◆ **PROBLEM DETAILS**:
Out of the data below, copy every line with the string "Hleg".

◆ **DATA SUPPLIED**:
Lemma SendFileHeader_spec fl transId mtu k last rf : offers fl -> units_fit fl mtu ->
  -1 <= last <= of_num o -> (Z.to_nat (of_num o - last) < k)%nat -> learned rf ->
  exists frames rf',
    SendFileHeader stat (replicate k true) transId fl mtu last = Some (frames, of_num o, true) /\
    Forall (isHeaderFrame fl transId) frames /\
    deliver rf frames = Some rf' /\ learned rf' /\
    (forall id, received rf' id = received rf id || bool_decide (id ∈ unitIds fl last (of_num o))) /\
    (is_Some (fl_list rf) \/ unitIds fl last (of_num o) <> [] -> is_Some (fl_list rf')).
Proof.
  intros Ho Hfit. revert last rf. induction k as [|k IH]; intros last rf Hlast Hk Hle; [lia|].
  cbn [replicate SendFileHeader].
  destruct (sendRound fl transId mtu last Ho Hfit Hlast) as (last' & b & Hl' & Hge & Hlen & -> & E).
  cbn [mbind option_bind]. apply bind_Some in E as (b' & -> & E). cbn [mbind option_bind].
  rewrite E. cbn [mbind option_bind negb]. rewrite (os_num _ Ho).
  destruct (headerFrame_decode fl rf transId last last' Ho Hle) as (r & rf1 & D & L1 & R1 & _ & S1);
    [lia..|]. assert (isHeaderFrame fl transId (headerFrame fl transId last last')) as Hh
    by (exists last, last'; split_and!; [done | lia | lia | done]).
  destruct (Z.eqb_spec last' (of_num o)) as [->|Hne].
  - exists [headerFrame fl transId last (of_num o)], rf1. cbn [deliver]. rewrite D.
    split_and!; try done. by constructor.
  - destruct (IH last' rf1) as (frames & rf2 & -> & HF & D2 & L2 & R2 & S2); [lia | lia | done |].
    exists (headerFrame fl transId last last' :: frames), rf2. cbn [deliver]. rewrite D.
    cbn [mbind option_bind]. rewrite (unitIds_split fl last last') by lia.
    split_and!; [done | by constructor | done | done | |].
    + intros id. rewrite R2, R1, <- orb_assoc. f_equal. rewrite <- bool_decide_or.
      apply bool_decide_ext. by rewrite elem_of_app.
    + intros H. apply S2. destruct (unitIds fl last last'); [|left; apply S1; right; done].
      cbn [app] in H. destruct H as [H|H]; [left; apply S1; by left | by right].
Qed.
Lemma event_safe recv events f s : wf_world s -> legal s (OpEvent recv events f) ->
  safe (ClientTdcOnDataEvent recv events f) s.
Proof.
  intros (dl & l & Hd & Hc & Hw) Hleg. unfold ClientTdcOnDataEvent.
  assert (TransTdcGetInfoByFd f s = Some (snd <$> list_find (fun c => fd c = f) l, s)) as Eg.
  { unfold TransTdcGetInfoByFd, mbind, M_bind, channelsOf. by rewrite Hc. }
  eapply safe_bind; [exact Eg|].
  assert (wf_world s) as Hws by (exists dl, l; done).
  destruct (list_find (fun c => fd c = f) l) as [[n c]|] eqn:Ec; cbn [fmap option_fmap option_map snd];
    [|by apply safe_ret].
  destruct (events =? SOFTBUS_SOCKET_IN); [|by apply safe_ret].
  set (id := channelId c).
  assert (exists i b, findBuf id (bufs dl) = Some (i, b)) as (i & b & Hf).
  { pose proof (find_ids l (bufs dl) id (wft_ids _ _ _ Hw)) as Hfi.
    destruct (findChannel id l) as [[j c']|] eqn:Efc; [destruct Hfi as [b ?]; by eexists _, _|].
    apply list_find_None in Efc. rewrite Forall_forall in Efc. destruct (Efc c); [|done].
    apply list_find_Some in Ec as (? & _ & _). by eapply list_elem_of_lookup_2. }
  destruct (find_buf_spec id (bufs dl) i b (wft_bufs _ _ _ Hw) Hf) as (bf & sz & buf & junk & Hi & -> & Hlt & Hh).
  specialize (Hh (bcnt dl) (depth dl)). assert (MkDataList (bufs dl) (bcnt dl) (depth dl) = dl) as Eta by (by destruct dl).
  rewrite Eta in Hh. destruct recv as [r|bs].
  - pose proof (recv_error_spec id i bf dl sz buf junk s r Hh Hleg) as Er. rewrite (world_eta s dl Hd) in Er.
    eapply safe_bind; [exact Er|]. change (SOFTBUS_ERR =? SOFTBUS_DATA_NOT_ENOUGH) with false.
    change (negb (SOFTBUS_ERR =? SOFTBUS_OK)) with true. cbn match. rewrite <- (world_eta s dl Hd).
    eapply close_touched; [done|done|by eapply touched_refl|done].
  - destruct Hleg as (Hbs & Hpos & Hfit). specialize (Hfit l c n Hc Ec dl i _ Hd Hf). cbn [bsize w buffer] in Hfit.
    destruct (recv_spec id i bf l dl sz buf junk s bs Hh Hc (wft_max _ _ _ Hw) Hbs ltac:(lia))
      as (ret & dl' & o & s1 & E1 & E2 & Ht & Hm).
    rewrite (world_eta s dl Hd) in E1. eapply safe_bind; [exact E1|].
    destruct (local_keeps _ (local_decode id _ _ _) _ _ _ E2) as (_ & M1 & C1).
    assert (safe (mret SOFTBUS_OK : M World Z) (set_dataList (Some dl') s1) \/ ~ waits ret) as Hok.
    { destruct o as [[sz' rest]|]; [left|by right]. destruct Hm as (Hwt & Hlt' & junk' & Hh').
      destruct Ht as (sz2 & buf2 & junk2 & Hh2 & ->). apply safe_ret.
      eexists _, l. split; [done|]. split; [cbn; congruence|]. cbn [dataBufferMaxLen set_dataList]. rewrite M1.
      eapply wf_replaceBuf; [done|exact Hi|done|].
      assert (buffer id bf sz2 buf2 junk2 = buffer id bf sz' rest junk') as ->.
      { pose proof (holds_find _ _ _ _ _ _ _ Hh') as F1. rewrite (holds_find _ _ _ _ _ _ _ Hh2) in F1. congruence. }
      by eapply holds_wf. }
    destruct (Z.eqb_spec ret SOFTBUS_DATA_NOT_ENOUGH) as [Er|Hn1].
    { destruct Hok as [Hok|Hok]; [done|]. destruct Hok. by right. }
    destruct (Z.eqb_spec ret SOFTBUS_OK) as [Er|Hn2]; cbn [negb].
    { destruct Hok as [Hok|Hok]; [done|]. destruct Hok. by left. }
    eapply close_touched; [by rewrite M1|done|done|congruence].
Qed.

(** Opening adds a channel and its buffer together, or neither. *)
Lemma wf_add dl l max id f c : wf_tables dl l max -> findChannel id l = None -> channelId c = id ->
  is_s 32 (sequence c) ->
  wf_tables (MkDataList (MkBuf id f TransGetDataBufSize (replicate (Z.to_nat TransGetDataBufSize) 0) 0 :: bufs dl)
    (bcnt dl + 1) (depth dl)) (c :: l) max.
Proof.
  intros [H1 H2 H3 H4 H5 H6 H7] Hn Hc Hs. split; cbn [bufs bcnt depth fmap list_fmap bchannelId]; try done.
  - by rewrite Hc; f_equal.
  - constructor; [|done]. rewrite Hc. intros (c' & -> & Hin)%list_elem_of_fmap.
    apply list_find_None in Hn. rewrite Forall_forall in Hn. by destruct (Hn c').
  - simpl length. lia.
  - constructor; [|done]. exists [], (replicate (Z.to_nat TransGetDataBufSize) 0). split_and!; try done.
    apply Forall_replicate. range.
  - by constructor.
Qed.

Lemma addBuf_spec id f dl s : exists ret s',
  TransAddDataBufNode id f (set_dataList (Some dl) s) = Some (ret, s') /\
  channels s' = channels s /\ dataBufferMaxLen s' = dataBufferMaxLen s /\
  tcpDataList s' = Some (if bool_decide (ret = SOFTBUS_OK)
    then MkDataList (MkBuf id f TransGetDataBufSize (replicate (Z.to_nat TransGetDataBufSize) 0) 0 :: bufs dl)
           (bcnt dl + 1) (depth dl) else dl).
Proof.
  unfold TransAddDataBufNode.
  step (eq_refl : gets tcpDataList (set_dataList (Some dl) s) = Some (Some dl, set_dataList (Some dl) s)).
  destruct (local_step (calloc SIZEOF_ClientDataBuf) _ s (local_calloc _) (total_calloc _)) as (ok1 & s1 & E1 & _ & T1).
  step (local_eq _ _ (Some dl) _ _ (local_calloc _) E1). unfold tables in T1. injection T1 as T1 T2 T3.
  destruct ok1; cbn [negb]; [|eexists _, _; split; [done|]; rewrite bool_decide_false by done; cbn; split_and!; congruence].
  destruct (local_step (calloc TransGetDataBufSize) _ s1 (local_calloc _) (total_calloc _)) as (ok2 & s2 & E2 & _ & T4).
  step (local_eq _ _ (Some dl) _ _ (local_calloc _) E2). unfold tables in T4. injection T4 as T4 T5 T6.
  destruct ok2; cbn [negb]; [|eexists _, _; split; [done|]; rewrite bool_decide_false by done; cbn; split_and!; congruence].
  step (lock_eq dl s2).
  step (eq_refl : dataListOf (set_dataList (Some (deeper dl)) s2) = Some (deeper dl, set_dataList (Some (deeper dl)) s2)).
  set (node := MkBuf _ _ _ _ _).
  step (eq_refl : setBufs (node :: bufs (deeper dl)) (bcnt (deeper dl) + 1) (set_dataList (Some (deeper dl)) s2) =
    Some (tt, set_dataList (Some (deeper (MkDataList (node :: bufs dl) (bcnt dl + 1) (depth dl)))) s2)).
  step (unlock_deeper (MkDataList (node :: bufs dl) (bcnt dl + 1) (depth dl)) s2).
  eexists _, _. split; [done|]. rewrite bool_decide_true by done. cbn. split_and!; congruence.
Qed.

◆ **RESULT**:
  intros (dl & l & Hd & Hc & Hw) Hleg. unfold ClientTdcOnDataEvent.
  - pose proof (recv_error_spec id i bf dl sz buf junk s r Hh Hleg) as Er. rewrite (world_eta s dl Hd) in Er.
  - destruct Hleg as (Hbs & Hpos & Hfit). specialize (Hfit l c n Hc Ec dl i _ Hd Hf). cbn [bsize w buffer] in Hfit.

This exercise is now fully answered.